A long time ago I got tired of hearing the unfair jokes and exaggerated stories about "how nuns mistreated me when I was in grade school!" To judge the ministry of thousands of wonderful women because of the frustration of a few is plainly unfair! I am sure a few nuns here and there did "lose it" on occasion, but what is often left out of their stories is the hardships nuns had to endure because of us: overloaded classrooms, long workdays dressed in unbearably hot religious habits, extremely close and uncomfortable personal living quarters and very little notice, pay, relief or appreciation. As a pastor, I have seen first-hand and heard about some of the situations where some were sent to live and how much they were paid! I just hope they have forgiven us!
What is not mentioned enough is the fact that most of the nuns had profound effects for good on many people including me! Just in my home parish of St. Theresa alone, ninety-seven Sisters of Charity served our community over one hundred and twenty-three years! One history book described their work in St. Theresa in the early 1900s this way. "In addition to their responsibilities in the school and parish, the Sisters cared for the small farm that helped to provide food for them and 39 boarders of which only 15 could afford to pay." Our school would have closed a few times during the early years without the subsidies of the Sisters of Charity of Nazareth. We owe them so very much that I am here to defend them from generalized defamatory and slanderous statements that damage their reputations! To me, they were real heroes! I wish we had more of them today!

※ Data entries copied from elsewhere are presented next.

(** [reject_proposal] takes no lock: the status it looks at may be of an
    earlier database than the one it writes to. *)
Definition reject_proposal (log_id : string) (now : time) (program_id proposal_id : string)
    (current_user : user_ctx) (seen d : db) : result (AgentProposal * db) :=
  let? current_user := require_full_scope current_user in
  let? '(engagement, proposal) := _proposal_or_404 program_id proposal_id current_user seen in
  check? require_member_write engagement current_user seen in
  check? guard (String.eqb (pp_status proposal) "pending") 409 ("proposal is already " +:+ pp_status proposal) in
  let? row := stored_proposal d (pp_id proposal) in
  let finished := resolve "rejected" (cu_github_id current_user) now in
  Ok (finished row,
      log_action log_id now (cu_github_id current_user) "reject" "agent_proposal" (pp_id proposal)
        (Some (e_id engagement)) (put_proposal (pp_id proposal) finished d)).
End Dates.

(** ** Creating and updating engagements *)

Section Engagements.
Context (other_iso : string → option datetime) (stored : datetime → time).
#[local] Abbreviation parse_date := (parse_iso_datetime other_iso).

On this day when we celebrate Word Day for Consecrated Life, I want to share just two stories you may not know about, knowing that there are thousands and thousands of similar, but unknown, stories of their heroism.

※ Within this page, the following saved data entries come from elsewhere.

Lemma set_both_wf d x x' j j' :
  jobs_wf d → x_job_id x' = j_id j' → job_executions d !! j_id j' = Some x →
  scan_jobs d !! j_id j' = Some j → j_program_id j' = j_program_id j → attempt_of x' j' →
  (x_capacity_reserved x' = true → x_capacity_reserved x = true) →
  jobs_wf (set_job j' (set_execution x' d)).
Proof.
  intros Hwf Hid Hx Hj Hp Ha Hcap. apply (jobs_wf_change d _ (j_id j')); simpl; try done.
  - intros k' Hne. by apply lookup_insert_ne.
  - intros k' Hne. apply lookup_insert_ne. congruence.
  - intros j0. rewrite lookup_insert_eq. intros [= <-]. split; [done|]. intros j1 Hj1. congruence.
  - rewrite Hid. intros x0. rewrite !lookup_insert_eq. intros [= <-]. eauto.
  - rewrite Hid. intros x0. rewrite lookup_insert_eq. intros [= <-]. eauto.
Qed.

Lemma set_engagement_wf d e' :
  jobs_wf d →
  within (e_concurrency_limit e') (reserved d (e_id e')) →
  within (e_target_limit e') (e_targets_spent e') →
  within (e_duration_limit e') (e_duration_allocated e') →
  jobs_wf (set_engagement e' d).
Proof.
  intros [[H1 H2 H3 H4] Hb] Hc Ht Hd. split.
  - split; try done. intros k e. unfold set_engagement. simpl.
    intros [[<- <-]|[_ He]]%lookup_insert_Some; [done|by apply H3].
  - intros k e. unfold set_engagement at 1. simpl.
    intros [[<- <-]|[_ He]]%lookup_insert_Some; [done|by apply (Hb k)].
Qed.

Lemma log_action_wf i t u a r rid p d : jobs_wf d → jobs_wf (log_action i t u a r rid p d).
Proof. apply jobs_wf_ext; [done|done|eauto]. Qed.

Lemma drop_job_wf k d : jobs_wf d → jobs_wf (drop_job k d).
Proof.
  intros Hwf. apply (jobs_wf_change d _ k); simpl; try done.
  1, 2: intros k' Hne; by apply lookup_delete_ne.
  all: intros z; by rewrite lookup_delete_eq.
Qed.

(** The jobs of [d] have the engagements they have in [M]. *)
Definition same_programs (M : gmap string ScanJob) (d : db) : Prop :=
  ∀ k j jm, scan_jobs d !! k = Some j → M !! k = Some jm → j_program_id j = j_program_id jm.

Lemma fail_all_wf M now message jobs d :
  (∀ j, j ∈ jobs → M !! j_id j = Some j ∧ job_executions d !! j_id j = None) →
  same_programs M d ∧ jobs_wf d →
  same_programs M (fail_all now message jobs d) ∧ jobs_wf (fail_all now message jobs d).
Proof.
  revert d. induction jobs as [|j jobs IH]; intros d Hall [Hs Hwf]; [done|]. simpl.
  destruct (message j) as [m|]; [|apply IH; [set_solver|done]].
  destruct (Hall j) as (Hm & Hx); [set_solver|]. apply IH.
  { intros i Hi. apply Hall. set_solver. }
  split.
  - intros k j1 jm. simpl. intros [[<- <-]|[Hne Hj1]]%lookup_insert_Some Hjm.
    + simpl in *. congruence.
    + by eapply Hs.
  - apply set_job_wf; simpl; [done|done|]. intros j1 Hj1. symmetry. by eapply Hs.
Qed.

BEFORE HE BECAME MUHAMMAD ALI
Cassius Clay charmed a nun who ran the library at what is now Spalding University, across the street from where the gym was. Sister James Ellen Huff of the Sisters of Charity of Nazareth gave him a job dusting so he could make a little money. She said she liked his “zest.” Sometimes she would return from dinner with a snack for him before he went to train. Once she returned and found him asleep on a long library table. After the world came to know him as Muhammad Ali, she put a sign over the table that read, “Cassius Slept Here.”

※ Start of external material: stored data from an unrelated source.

Module Sample.
Definition floats (s : string) : option pyfloat := None.
Definition beyond (s : string) : result json := Raise ValueError.
Definition operator_key : string := fit 32 "operator".
Definition wire : ContractWire :=
  MkContractWire "map-1" "contract-1" (fit 32 "contract")
    [MkOperatorAnchor "map-1" "operator-1" "alice" (public_of operator_key) false].
Definition context : json :=
  JObj [("runner_id", JStr "runner-1"); ("engagement_id", JStr "eng-1"); ("job_id", JStr "job-1");
        ("authority_revision", JInt 3); ("plan_sha256", JStr "abcd"); ("mode", JStr "strict");
        ("exceptions", JList []); ("not_before", JStr "2026-01-01T00:00:00Z");
        ("expires_at", JStr "2026-01-02T00:00:00Z"); ("testing_start", JStr "2026-01-01T00:00:00Z");
        ("testing_end", JStr "2026-01-03T00:00:00Z"); ("max_executions", JInt 2);
        ("control", JStr "managed_online")].
Definition payload : dict :=
  [("approval_id", JStr "approval-1"); ("approved_at", JStr "2026-01-01T00:00:00Z");
   ("approver_id", JStr "alice"); ("context", canon context);
   ("issuer", JObj [("id", JStr "map-1"); ("key_id", JStr "operator-1")]); ("origin", JStr "map");
   ("schema", JStr "vardr.execution-approval/1")].
Definition approval_data : string := json_dumps true (JObj payload).
Definition envelope : json :=
  JObj [("format", JStr envelope_format); ("purpose", JStr "approval"); ("payload", JStr (b64 approval_data));
        ("signature", JStr (b64 (sign operator_key (message "approval" approval_data))))].
Definition noon : datetime := Datetime (seconds 1767268800) (Some 0).
Definition contract : json :=
  Eval vm_compute in
    match issue floats beyond wire envelope context "alice" noon "contract-9" "attempt-9" 1 1 with
    | Ok v => v | Raise _ => JNull
    end.
End Sample.

(** The sample approval holds at noon, no longer a day later, and for no one else. *)
Example sample_refusals :
  new_wire "map-1" "contract-1" (fit 32 "contract") (cw_operators Sample.wire) = Ok Sample.wire
  ∧ approval Sample.floats Sample.beyond Sample.wire Sample.envelope Sample.context "mallory" Sample.noon
    = refuse "operator_owner_mismatch"
  ∧ approval Sample.floats Sample.beyond Sample.wire Sample.envelope (JObj [("job_id", JStr "job-2")]) "alice"
      Sample.noon = refuse "approval_context_changed"
  ∧ approval Sample.floats Sample.beyond Sample.wire Sample.envelope Sample.context "alice"
      (Datetime (seconds (1767268800 + 86400)) (Some 0)) = refuse "approval_expired_or_not_yet_valid".
Proof. vm_compute. done. Qed.

Lemma timestamp_stamp_witness :
  civil_of_days (1767268800123456 / 86400000000) = (2026, 1, 1)
  ∧ timestamp (JStr (stamp_time 1767268800123456)) = Ok (1767268800123456 - 1767268800123456 mod 1000000).
Proof. split; [by vm_compute|]. apply (timestamp_stamp _ 2026 1 1); [by vm_compute|lia]. Defined.

Lemma parse_canonical_witness :
  plain_json Sample.context = true ∧
  parse Sample.floats Sample.beyond (json_dumps true Sample.context) 4096 = Ok (canon Sample.context).
Proof.
  split; [by vm_compute|]. apply (parse_canonical Sample.floats Sample.beyond Sample.context 4096); by vm_compute.
Defined.

Lemma approval_covers_one_context_witness :
  approval Sample.floats Sample.beyond Sample.wire Sample.envelope Sample.context "alice" Sample.noon = Ok Sample.payload
  ∧ approved Sample.floats Sample.beyond Sample.wire Sample.envelope Sample.context "alice" Sample.noon Sample.payload.
Proof.
  split; [by vm_compute|].
  apply (approval_covers_one_context Sample.floats Sample.beyond Sample.wire); by vm_compute.
Defined.

Lemma contract_reads_back_witness :
  issue Sample.floats Sample.beyond Sample.wire Sample.envelope Sample.context "alice" Sample.noon
    "contract-9" "attempt-9" 1 1 = Ok Sample.contract
  ∧ ∃ data, json_index "payload" Sample.contract = Ok (JStr (b64 data)) ∧ unb64 (b64 data) envelope_bytes = Ok data.
Proof.
  assert (Hi : issue Sample.floats Sample.beyond Sample.wire Sample.envelope Sample.context "alice" Sample.noon
    "contract-9" "attempt-9" 1 1 = Ok Sample.contract) by (vm_compute; reflexivity).
  split; [exact Hi|]. apply contract_reads_back in Hi.
  destruct Hi as (receipt & d & data & raw & n & ah & expires & _ & -> & Hd & _).
  exists data. split; [reflexivity|exact Hd].
Defined.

That's her, Sister James Ellen Huff, on the left! I knew her when she worked at Spalding University and I admired her. I knew her as a capable, intelligent and loving human being, as well as a dedicated Sister of Charity of Nazareth very much like the same Sisters of Charity of Nazareth who taught me all through grade school. I am still a friend to many Sisters of Charity and a few from our other religious communities of women.
Thank you, Sisters, for all you have done and keep doing for so many here in the United States and around the world (India, Belize, Nepal and Botswana).
Sister Mary Jude Howard, SCN, is pictured here nursing a leper in India in 1947. She was part of a group of 6 Sisters of Charity of Nazareth who were sent as missionaries from Nazareth, Kentucky, in 1947 to Mokama, India. They started what has grown into a large hospital and various other ministries today and that community of Sisters of Charity of Nazareth is still growing in India - so much so that the present President of the SCN community in the United States, and one of her assistants, both pictured below, are now Sisters from India. They serve from their offices at the original Nazareth Motherhouse outside Bardstown, Kentucky. It was Mother Ann Sebastian Sullivan, SCN, who made the very wise move to send SCN Sisters to India back in 1947.
Happy "World Day for Consecrated Life" to all our Religious Sisters, Brothers and Priests serving here and abroad! Thank you and God bless you!